Dia mencoba menghitung dalam hatinya tetapi dengan cepat menyadari bahwa itu sia-sia. Dia kehilangan hitungan di suatu titik, pikirannya terlalu terbawa suasana untuk mencatatnya. Dia ingat melakukannya lebih dari sekali dengan setiap gadis, tetapi jumlah pastinya? Itu di luar ingatannya.
“Aku sudah kehilangan hitungan,” Allen akhirnya mengakui, senyum malu-malu teruk di wajahnya. Dia menggosok bagian belakang lehernya dengan canggung, melirik Emma, yang tampak ngeri sekaligus tertarik.
“Kau sampai kehilangan hitungan?” Emma mengulangi, suaranya terdengar tak percaya. “Bagaimana mungkin kau kehilangan hitungan untuk hal seperti itu?”
Allen mengangkat bahu, mencoba meredakan situasi. “Bukan berarti kami sedang menghitung skor atau apa pun,” katanya, dengan sedikit tawa dalam suaranya. “Kami hanya… bersenang-senang.”
Mata Emma menyipit, kecurigaannya semakin bertambah. “Kau serius? Sepanjang malam?”

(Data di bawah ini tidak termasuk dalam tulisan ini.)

(** * useAntiInspect: a shallow embedding of [src/useAntiInspect.js]

    The hook installs three event handlers ([detectDevTools],
    [disableRightClick], [disableKeyboardShortcuts]), silences the five
    console slots and returns a cleanup closure.  The handlers converge on
    one reaction, [handleDevToolsOpen], which clears both storage areas and
    expires every cookie of [document.cookie].

    The browser is modelled as an explicit [World] threaded through a small
    state/exception/trace monad. *)

From Stdlib Require Import ZArith NArith Ascii String.
From stdpp Require Import gmap list.

Local Open Scope Z_scope.

(** ** JavaScript strings

    A JavaScript string is a sequence of UTF-16 code units. *)

Abbreviation jsstring := (list N).

Definition js (s : string) : jsstring :=
  map N_of_ascii (list_ascii_of_string s).

Definition SEMICOLON : N := 59%N.
Definition SPACE : N := 32%N.
Definition EQUALS : N := 61%N.

(** LineTerminator of the regular-expression grammar: LF, CR, LS, PS.
    The pattern character [.] matches every code unit but these. *)
Definition is_line_terminator (c : N) : bool :=
  (c =? 10)%N || (c =? 13)%N || (c =? 8232)%N || (c =? 8233)%N.

(** [s.split(sep)] for a one-character separator: the result is never
    empty, and an empty string splits into one empty segment. *)
Fixpoint split_on (sep : N) (s : jsstring) : list jsstring :=
  match s with
  | [] => [[]]
  | c :: s' =>
      if (c =? sep)%N then [] :: split_on sep s'
      else match split_on sep s' with
           | seg :: segs => (c :: seg) :: segs
           | [] => [[c]]
           end
  end.

(** [s.replace(/^ +/, "")]: the run of spaces at the start is removed. *)
Fixpoint strip_leading_spaces (s : jsstring) : jsstring :=
  match s with
  | c :: s' => if (c =? SPACE)%N then strip_leading_spaces s' else s
  | [] => []
  end.

(** The part of [s] that [.*] leaves unmatched: from the first line
    terminator on. *)
Fixpoint after_dot_star (s : jsstring) : jsstring :=
  match s with
  | c :: s' => if is_line_terminator c then s else after_dot_star s'
  | [] => []
  end.

(** [s.replace(/=.*/, r)] for a replacement [r] without [$] patterns: the
    first [=] and the rest of its line are replaced, once. *)
Fixpoint replace_eq_dot_star (r : jsstring) (s : jsstring) : jsstring :=
  match s with
  | c :: s' =>
      if (c =? EQUALS)%N then r ++ after_dot_star s'
      else c :: replace_eq_dot_star r s'
  | [] => []
  end.

(** [new Date(0).toUTCString()] *)
Definition EPOCH_UTC : jsstring := js "Thu, 01 Jan 1970 00:00:00 GMT".

(** The template literal [`=;expires=${new Date(0).toUTCString()};path=/`]. *)
Definition EXPIRY : jsstring :=
  js "=;expires=" ++ EPOCH_UTC ++ js ";path=/".

(** The attribute [expires=<epoch-date>] inside [EXPIRY]. *)
Definition EXPIRY_ATTR : jsstring := js "expires=" ++ EPOCH_UTC.

(** The string assigned to [document.cookie] for one segment. *)
Definition expire_segment (cookie : jsstring) : jsstring :=
  replace_eq_dot_star EXPIRY (strip_leading_spaces cookie).

(** The assignments of one wipe, in order. *)
Definition cookie_assignments (cookies : jsstring) : list jsstring :=
  map expire_segment (split_on SEMICOLON cookies).

(** ** Values, events and function references *)

Inductive Value :=
| VUndefined
| VNull
| VBool (b : bool)
| VNumber (n : Z)
| VString (s : jsstring).

(** ToBoolean *)
Definition truthy (v : Value) : bool :=
  match v with
  | VUndefined | VNull => false
  | VBool b => b
  | VNumber n => negb (n =? 0)
  | VString s => match s with [] => false | _ => true end
  end.

(** [v === n] for a number literal [n] *)
Definition strict_eq_number (v : Value) (n : Z) : bool :=
  match v with
  | VNumber m => m =? n
  | _ => false
  end.

(** The properties of an event object that the handlers read; a property
    the object does not have reads as [VUndefined]. *)
Record Event := {
  keyCode : Value;
  ctrlKey : Value;
  shiftKey : Value
}.

Inductive HandlerKind :=
| DetectDevTools
| DisableRightClick
| DisableKeyboardShortcuts
| HandleDevToolsOpen.

(** Function objects are compared by reference.  A function of the host
    page is identified by its name; every evaluation of a function
    expression of the hook yields an object with a fresh identity. *)
Inductive FnRef :=
| HostFn (name : string)
| EmptyFn (id : nat)
| HookFn (k : HandlerKind) (id : nat).

Inductive Target := Window | Document.

Record Listener := {
  l_target : Target;
  l_type : string;
  l_callback : FnRef
}.

Record Console := {
  console_log : FnRef;
  console_warn : FnRef;
  console_error : FnRef;
  console_debug : FnRef;
  console_info : FnRef
}.

Inductive Slot := SLog | SWarn | SError | SDebug | SInfo.

Definition slot_get (s : Slot) (c : Console) : FnRef :=
  match s with
  | SLog => console_log c
  | SWarn => console_warn c
  | SError => console_error c
  | SDebug => console_debug c
  | SInfo => console_info c
  end.

Definition slot_set (s : Slot) (f : FnRef) (c : Console) : Console :=
  match s with
  | SLog => {| console_log := f; console_warn := console_warn c;
               console_error := console_error c;
               console_debug := console_debug c;
               console_info := console_info c |}
  | SWarn => {| console_log := console_log c; console_warn := f;
                console_error := console_error c;
                console_debug := console_debug c;
                console_info := console_info c |}
  | SError => {| console_log := console_log c;
                 console_warn := console_warn c; console_error := f;
                 console_debug := console_debug c;
                 console_info := console_info c |}
  | SDebug => {| console_log := console_log c;
                 console_warn := console_warn c;
                 console_error := console_error c; console_debug := f;
                 console_info := console_info c |}
  | SInfo => {| console_log := console_log c;
                console_warn := console_warn c;
                console_error := console_error c;
                console_debug := console_debug c; console_info := f |}
  end.

#[global] Instance Value_eq_dec : EqDecision Value.
Proof. solve_decision. Defined.
#[global] Instance HandlerKind_eq_dec : EqDecision HandlerKind.
Proof. solve_decision. Defined.
#[global] Instance FnRef_eq_dec : EqDecision FnRef.
Proof. solve_decision. Defined.
#[global] Instance Target_eq_dec : EqDecision Target.
Proof. solve_decision. Defined.
#[global] Instance Listener_eq_dec : EqDecision Listener.
Proof. solve_decision. Defined.

(** ** The browser *)

(** Modelled from the spec: the cookie surface of section 6 ("read all
    cookies as one delimited string; write one cookie assignment at a
    time").  Where the spec is silent the store follows the cookie store
    of browsers (RFC 6265bis) as far as the hook exercises it.  The jar
    holds, in insertion order, the name/value pairs that the document
    sees: the cookies of its host at path [/], for a document in the root
    directory.  A cookie may have an empty name. *)
Abbreviation Jar := (list (jsstring * jsstring)).

(** The text of one cookie in the cookie string: [name=value], and the
    value alone for a cookie without a name. *)
Definition cookie_pair (c : jsstring * jsstring) : jsstring :=
  match c.1 with
  | [] => c.2
  | _ :: _ => c.1 ++ EQUALS :: c.2
  end.

(** Modelled from the spec: the getter of [document.cookie], "all
    cookies as one delimited string": the cookie texts joined by [; ]. *)
Fixpoint jar_read (j : Jar) : jsstring :=
  match j with
  | [] => []
  | [c] => cookie_pair c
  | c :: j' => cookie_pair c ++ SEMICOLON :: SPACE :: jar_read j'
  end.

(** [s] up to its first [sep], and what follows that [sep] if there is
    one. *)
Fixpoint cut_at (sep : N) (s : jsstring) : jsstring * option jsstring :=
  match s with
  | [] => ([], None)
  | c :: s' =>
      if (c =? sep)%N then ([], Some s')
      else let r := cut_at sep s' in (c :: r.1, r.2)
  end.

Definition jsstring_eqb (a b : jsstring) : bool := bool_decide (a = b).

Definition jar_remove (name : jsstring) (j : Jar) : Jar :=
  filter (λ c, c.1 ≠ name) j.
(** * Editorial-workflow policies of the Strapi backend

    A shallow embedding of the route policies under [src/policies/]:
    [role-check], [cms-role], [is-owner], [is-owner-or-editor],
    [can-publish] and [workflow-status].

    Each policy is an [async] function
    [(policyContext, config, { strapi }) => Promise<boolean>] that either
    resolves to a boolean or rejects with a thrown value.  It is modelled
    as a total function into [outcome bool].  The only service a policy
    calls that influences its result is [strapi.entityService.findOne];
    the calls to [strapi.log.*] do not and are left out.

    The route tables of the article and tag APIs are data, and the
    validation hooks of the user content type
    ([beforeCreate], [beforeUpdate]) are functions of the data of the
    event and of the uniqueness query of the store; their regular
    expressions are run by a derivative matcher.

    A string is the sequence of the bytes of its UTF-8 text.  Its length
    is counted in UTF-16 code units, as JavaScript counts it; white space
    and lower case are the ASCII ones, which are those of JavaScript on
    ASCII text, and a statement that would not hold of the code on other
    text is made for strings of ASCII characters. *)

From Stdlib Require Import ZArith.
From stdpp Require Import base strings gmap list pretty.

Local Open Scope string_scope.

(** ** JavaScript values and strings *)

Module JS.

(** The primitive values that reach the policies: identifiers, JSON body
    fields and columns of a stored entity.  Numbers are the integers
    (ids are integers; [NaN] and fractions do not occur). *)
Inductive value : Type :=
| Undefined
| Null
| Bool (b : bool)
| Num (n : Z)
| Str (s : string).

#[global] Instance value_eq_dec : EqDecision value.
Proof. solve_decision. Defined.

(** [ToBoolean]. *)
Definition truthy (v : value) : bool :=
  match v with
  | Undefined | Null => false
  | Bool b => b
  | Num n => negb (n =? 0)%Z
  | Str s => negb (String.eqb s EmptyString)
  end.

(** [a || b]. *)
Definition or (a b : value) : value := if truthy a then a else b.

(** [a === b]. *)
Definition strict_eq (a b : value) : bool := bool_decide (a = b).

(** [`${v}`]. *)
Definition to_string (v : value) : string :=
  match v with
  | Undefined => "undefined"
  | Null => "null"
  | Bool true => "true"
  | Bool false => "false"
  | Num n => pretty n
  | Str s => s
  end.

(** [s || ''] for a field that holds a string or is absent. *)
Definition or_empty (o : option string) : string := default EmptyString o.

(** [!s] for a string. *)
Definition is_empty (s : string) : bool := String.eqb s EmptyString.

(** [a || b] for strings. *)
Definition str_or (a b : string) : string := if is_empty a then b else a.

(** [String.prototype.toLowerCase], on the ASCII letters; other bytes
    are kept. *)
Definition lower_ascii (c : Ascii.ascii) : Ascii.ascii :=
  let n := Ascii.nat_of_ascii c in
  if (65 <=? n)%nat && (n <=? 90)%nat then Ascii.ascii_of_nat (n + 32) else c.

Fixpoint toLowerCase (s : string) : string :=
  match s with
  | EmptyString => EmptyString
  | String c r => String (lower_ascii c) (toLowerCase r)
  end.

(** [String.prototype.trim], on the ASCII white space (tab, line feed,
    vertical tab, form feed, carriage return, space). *)
Definition is_space (c : Ascii.ascii) : bool :=
  let n := Ascii.nat_of_ascii c in
  ((9 <=? n)%nat && (n <=? 13)%nat) || (n =? 32)%nat.

Fixpoint trimStart (s : string) : string :=
  match s with
  | EmptyString => EmptyString
  | String c r => if is_space c then trimStart r else s
  end.

Fixpoint trimEnd (s : string) : string :=
  match s with
  | EmptyString => EmptyString
  | String c r =>
      let r' := trimEnd r in
      if is_space c && is_empty r' then EmptyString else String c r'
  end.

Definition trim (s : string) : string := trimEnd (trimStart s).

(** [String.prototype.includes]. *)
Fixpoint includes (s sub : string) : bool :=
  String.prefix sub s ||
  match s with
  | EmptyString => false
  | String _ r => includes r sub
  end.

(** [s.length]: the number of UTF-16 code units of the text.  A byte
    below 0x80 and the first byte of a sequence of two or three bytes
    count one, the first byte of a sequence of four bytes counts two (a
    surrogate pair), and a continuation byte counts none. *)
Definition units (c : Ascii.ascii) : nat :=
  let n := Ascii.nat_of_ascii c in
  if (n <? 128)%nat then 1%nat
  else if (n <? 192)%nat then 0%nat
  else if (n <? 240)%nat then 1%nat
  else 2%nat.

Fixpoint string_length (s : string) : nat :=
  match s with
  | EmptyString => 0%nat
  | String c r => (units c + string_length r)%nat
  end.

(** [Array.prototype.join]. *)
Definition join (sep : string) (l : list string) : string := String.concat sep l.

(** [Array.prototype.includes] on an array of strings. *)
Definition array_includes (l : list string) (v : value) : bool :=
  existsb (fun s => strict_eq (Str s) v) l.

(** The double quote, for the messages that quote a value. *)
Definition dq : string := String (Ascii.ascii_of_nat 34) EmptyString.

End JS.

(** ** Requests, stored entities and the outcome of a policy *)

(** [user.role]: the host stores [type] and [name] as strings; a field is
    a string or absent. *)
Record Role : Type := mkRole {
  role_type : option string;
  role_name : option string;
}.

(** [ctx.state.user]. *)
Record User : Type := mkUser {
  user_id : JS.value;
  user_role : option Role;
}.

(** [ctx.state]: the user, when one was resolved, and
    [state.auth.strategy.name], when present. *)
Record State : Type := mkState {
  state_user : option User;
  auth_strategy_name : option string;
}.

(** The two places of [request.body] a policy reads:
    [body.data.workflowStatus] and [body.workflowStatus]. *)
Record Body : Type := mkBody {
  data_workflowStatus : JS.value;
  body_workflowStatus : JS.value;
}.

Record PolicyContext : Type := mkContext {
  state : State;
  request_body : Body;
  params_id : JS.value;
}.

(** The [config] argument: [config.roles] and [config.contentType]. *)
Record PolicyConfig : Type := mkConfig {
  roles : option (list string);
  contentType : option string;
}.

(** [entity.createdBy], when the relation is there. *)
Record Creator : Type := mkCreator {
  creator_id : JS.value;
}.

Record Entity : Type := mkEntity {
  createdBy : option Creator;
  workflowStatus : JS.value;
}.

(** What a [throw] carries: an [Error] with its message, or any other
    value ([error instanceof Error] is false for it). *)
Inductive thrown : Type :=
| Error (message : string)
| NonError.

(** A settled promise: resolved with a value or rejected. *)
Inductive outcome (A : Type) : Type :=
| Returned (a : A)
| Thrown (e : thrown).
Arguments Returned {A} a.
Arguments Thrown {A} e.

#[global] Instance outcome_ret : MRet outcome := fun A a => Returned a.
#[global] Instance outcome_bind : MBind outcome := fun A B k m =>
  match m with
  | Returned a => k a
  | Thrown e => Thrown e
  end.

(** [throw new Error(message)]. *)
Definition throw {A : Type} (message : string) : outcome A :=
  Thrown (Error message).

(** [try { body } catch (error) { handler }]. *)
Definition try_catch {A : Type} (body : outcome A)
    (handler : thrown -> outcome A) : outcome A :=
  match body with
  | Returned a => Returned a
  | Thrown e => handler e
  end.

(** [strapi.entityService.findOne(uid, id, { populate })]: resolves to
    the entity or to [null], or rejects. *)
Record Strapi : Type := mkStrapi {
  findOne : string -> JS.value -> list string -> outcome (option Entity);
}.
(** C9, as the code has it: two runs with the same arguments on the same
    file system print the same lines and exit with the same code when
    they also read the same clock values and enumerate sets in the same
    order; whatever the clocks and orders, their results agree on the
    task id, on the detected changes, on the set of required updates and
    on the set of missing files. *)
Theorem runs_agree_up_to_clock_and_order argv :
  ((forall n, clock w1 n = clock w2 n) ->
   (forall l, set_order w1 l = set_order w2 l) ->
   run w1 argv = run w2 argv) /\
  (forall r1 st1 r2 st2,
     validation_of w1 argv = (inr r1, st1) ->
     validation_of w2 argv = (inr r2, st2) ->
     task_id r1 = task_id r2 /\
     changes_detected r1 = changes_detected r2 /\
     Permutation (required_updates r1) (required_updates r2) /\
     Permutation (missing_files (sync_status r1))
                 (missing_files (sync_status r2))).
Proof.
  split; [intros C O; exact (run_ext C O argv) |].
  intros r1 st1 r2 st2 V1 V2.
  apply validation_of_fields in V1, V2.
  destruct V1 as (T1 & C1 & R1 & M1), V2 as (T2 & C2 & R2 & M2).
  assert (P : Permutation (required_updates r1) (required_updates r2)).
  { rewrite R1, R2, C1, C2.
    eapply Permutation_trans;
      [apply (list_set_Permutation order_ok1)
      | symmetry; apply (list_set_Permutation order_ok2)]. }
  repeat split; try congruence; try exact P.
  rewrite M1, M2. destruct snapshot as (_ & _ & _ & Hc). rewrite Hc.
  rewrite not_files_in_snapshot. apply Permutation_filter. exact P.
Qed.

End Independence.

(** ** The concrete projects *)

Import Scenario.

Lemma project_order_ok files mtime now :
  set_order_ok (project files mtime now).
Proof. intros l _. apply Permutation_refl. Qed.

Lemma project_same_snapshot files mtime now now' :
  same_snapshot (project files mtime now) (project files mtime now').
Proof. repeat split. Qed.

(** C2, on the code: with both documents just written the flag
    [api_endpoints] is set and [docs/gpu-api-analysis.md] is valid, but the
    other required update is looked up under its full text, section label
    included; no such file exists, so it is missing, the status is
    [failed] and the exit code is 1. *)
Theorem fresh_api_docs_reported_failed (U : Unicode) :
  api_endpoints
    (analyze_code_changes (utf8 "added handler for new API endpoint")) = true /\
  exists result st,
    validation_of fresh_docs argv_api = (inr result, st) /\
    required_updates result = [api_section; gpu_analysis] /\
    resolve validator api_section =
    utf8 "/proj/docs/api-documentation.md (엔드포인트 섹션)" /\
    missing_files (sync_status result) = [api_section] /\
    outdated_files (sync_status result) = [] /\
    valid_files (sync_status result) = [gpu_analysis] /\
    status (sync_status result) = failed /\
    validation_passed result = false /\
    snd (run fresh_docs argv_api) = 1%Z.
Proof.
  split; [vm_compute; reflexivity |].
  eexists. eexists. split; [vm_compute; reflexivity |].
  vm_compute. repeat split.
Qed.

(** C9, as stated, fails: the same arguments on the same file system give
    another output one second later, since the result carries the time of
    the run. *)
Lemma same_snapshot_different_output :
  ~ (forall (U : Unicode) (w1 w2 : World) (argv : list pystr),
        set_order_ok w1 -> set_order_ok w2 -> same_snapshot w1 w2 ->
        run w1 argv = run w2 argv).
Proof.
  intros H.
  specialize (H ascii_only fresh_docs fresh_docs_later argv_quiet
                (project_order_ok _ _ _) (project_order_ok _ _ _)
                (project_same_snapshot _ _ _ _)).
  vm_compute in H. discriminate H.
Qed.

(** An error raised inside the validation is caught by [main]: the lines
    printed so far are followed by the diagnostic, and the exit code is 1. *)
Lemma unreadable_time_is_reported (U : Unicode) :
  run unreadable_docs argv_api =
  ([PrintStart (utf8 "T1");
    PrintChanges api_only;
    PrintRequired [api_section; gpu_analysis];
    PrintError out_of_range], 1%Z).
Proof. vm_compute. reflexivity. Qed.

(** *** Instances of the theorems *)

Lemma status_by_bucket_priority_witness :
  match check_documentation_sync fresh_docs validator [gpu_analysis] initial
  with
  | (inr s, _) => status s = completed
  | (inl _, _) => False
  end.
Proof.
  destruct (check_documentation_sync fresh_docs validator [gpu_analysis]
              initial) as [[e | s] st'] eqn:E.
  - vm_compute in E. discriminate E.
  - destruct (@status_by_bucket_priority _ _ _ _ _ _ E) as (_ & _ & C & _).
    vm_compute in E. injection E as <- <-.
    apply C; [reflexivity | reflexivity | discriminate].
Defined.

Lemma bucket_of_each_required_path_witness :
  match check_documentation_sync fresh_docs validator
          ([] ++ gpu_analysis :: [api_section]) initial
  with
  | (inr s, _) => In api_section (missing_files s)
  | (inl _, _) => False
  end.
Proof.
  destruct (check_documentation_sync fresh_docs validator
              ([] ++ gpu_analysis :: [api_section]) initial)
    as [[e | s] st'] eqn:E.
  - vm_compute in E. discriminate E.
  - change ([] ++ gpu_analysis :: [api_section])
      with ([gpu_analysis] ++ api_section :: []) in E.
    destruct (@bucket_of_each_required_path _ _ _ _ _ _ _ _ E)
      as (_ & Mi & _).
    apply Mi. vm_compute. reflexivity.
Defined.

Lemma buckets_partition_required_updates_witness :
  match check_documentation_sync fresh_docs validator
          [api_section; gpu_analysis] initial
  with
  | (inr s, _) =>
      (List.length (missing_files s) + List.length (outdated_files s)
       + List.length (valid_files s) = 2)%nat
  | (inl _, _) => False
  end.
Proof.
  destruct (check_documentation_sync fresh_docs validator
              [api_section; gpu_analysis] initial)
    as [[e | s] st'] eqn:E.
  - vm_compute in E. discriminate E.
  - assert (N : NoDup [api_section; gpu_analysis]).
    { constructor.
      - intros [I | []]. vm_compute in I. discriminate I.
      - constructor; [intros [] | constructor]. }
    destruct (@buckets_partition_required_updates _ _ _ _ _ _ N E)
      as (_ & _ & _ & _ & _ & _ & _ & L).
    exact L.
Defined.

Lemma last_updated_is_latest_valid_witness :
  match check_documentation_sync fresh_docs validator
          [api_section; gpu_analysis] initial
  with
  | (inr s, _) => last_updated s = None <-> valid_files s = []
  | (inl _, _) => False
  end.
Proof.
  destruct (check_documentation_sync fresh_docs validator
              [api_section; gpu_analysis] initial)
    as [[e | s] st'] eqn:E.
  - vm_compute in E. discriminate E.
  - destruct (@last_updated_is_latest_valid _ _ _ _ _ _ E) as (L & _).
    exact L.
Defined.

Lemma validation_passed_iff_completed_witness :
  match validation_of (U := ascii_only) fresh_docs argv_quiet with
  | (inr result, _) =>
      validation_passed result = true <->
      status (sync_status result) = completed
  | (inl _, _) => False
  end.
Proof.
  destruct (validation_of (U := ascii_only) fresh_docs argv_quiet)
    as [[e | result] st'] eqn:E.
  - vm_compute in E. discriminate E.
  - unfold validation_of in E.
    exact (@validation_passed_iff_completed ascii_only _ _ _ _ _ _ _ E).
Defined.

Lemma exit_code_spec_witness :
  run (U := ascii_only) fresh_docs [script; utf8 "T1"] = ([PrintUsage], 1%Z).
Proof.
  apply (exit_code_spec (U := ascii_only)). simpl. lia.
Defined.

Lemma determine_required_updates_monotone_witness :
  incl (determine_required_updates fresh_docs api_only)
       (determine_required_updates fresh_docs api_and_errors).
Proof.
  apply determine_required_updates_monotone.
  - apply project_order_ok.
  - unfold flags_le. simpl. repeat split; auto; discriminate.
Defined.

Lemma runs_agree_up_to_clock_and_order_witness :
  match validation_of (U := ascii_only) fresh_docs argv_api,
        validation_of (U := ascii_only) stale_docs argv_api
  with
  | (inr r1, _), (inr r2, _) =>
      Permutation (missing_files (sync_status r1))
                  (missing_files (sync_status r2))
  | _, _ => False
  end.
Proof.
  destruct (validation_of (U := ascii_only) fresh_docs argv_api)
    as [[e1 | r1] st1] eqn:E1; [vm_compute in E1; discriminate E1 |].
  destruct (validation_of (U := ascii_only) stale_docs argv_api)
    as [[e2 | r2] st2] eqn:E2; [vm_compute in E2; discriminate E2 |].
  apply (proj2 (runs_agree_up_to_clock_and_order (U := ascii_only)
                  (project_same_snapshot _ _ _ _)
                  (project_order_ok _ _ _) (project_order_ok _ _ _)
                  argv_api) r1 st1 r2 st2 E1 E2).
Defined.

(** * Further properties of the script *)

(** ** The classifier and letter case *)

Ltac nbools :=
  repeat (match goal with
          | |- context [(?a <=? ?b)%N] => destruct (N.leb_spec a b)
          | |- context [(?a <? ?b)%N] => destruct (N.ltb_spec a b)
          | |- context [(?a =? ?b)%N] => destruct (N.eqb_spec a b)
          end; simpl in *; try (exfalso; lia));
  try reflexivity.

Section CaseFacts.
Context {U : Unicode}.
Import Re.

Lemma lit_matches_lower_text c x :
  lit_matches c (ascii_lower x) = lit_matches c x.
Proof. unfold lit_matches, ascii_lower, is_upper, is_lower. nbools. Qed.

Lemma lit_matches_lower_pattern c x :
  lit_matches (ascii_lower c) x = lit_matches c x.
Proof. unfold lit_matches, ascii_lower, is_upper, is_lower. nbools. Qed.

Lemma isspace_lower x : isspace (ascii_lower x) = isspace x.
Proof. unfold isspace, ascii_lower, is_upper. nbools. Qed.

Shea, yang masih melingkari Allen, terkekeh pelan. “Oh, Emma, kau tidak tahu betapa hebatnya,” katanya, suaranya lembut seperti mendesah. “Saudaramu memiliki… stamina yang luar biasa.”
Wajah Emma semakin memerah, dan dia mengangkat tangannya dengan kesal. “Ugh, aku tidak perlu tahu itu!” serunya, sambil berpaling dengan pura-pura jijik. “Serius, kalian benar-benar menyebalkan.”
Zoe tak kuasa menahan diri untuk menambahkan sindiran lagi. “Hei, jangan meremehkan sesuatu sebelum mencobanya,” katanya sambil menyeringai main-main. “Maksudku, jika kau menemukan seseorang seperti kakakmu…”
“Cukup!” Emma memotong perkataannya, wajahnya masih memerah. “Aku akan pura-pura tidak mendengarnya.”
Allen terkekeh, mengulurkan tangan untuk mengacak-acak rambut Emma dengan penuh kasih sayang. “Tenang, Emma. Kami hanya menggodamu. Sebagian besar,” tambahnya sambil mengedipkan mata, menyebabkan tawa kecil lagi dari para gadis.
Emma menepis tangan Allen, masih berusaha mempertahankan sedikit wibawa. “Kalian memang menyebalkan,” gumamnya, tetapi ada sedikit senyum di bibirnya, yang menunjukkan bahwa dia tidak sepenuhnya serius. Dia memang frustrasi, tetapi ada sebagian dirinya yang merasa geli dengan seluruh situasi ini, meskipun dia tidak akan pernah mengakuinya.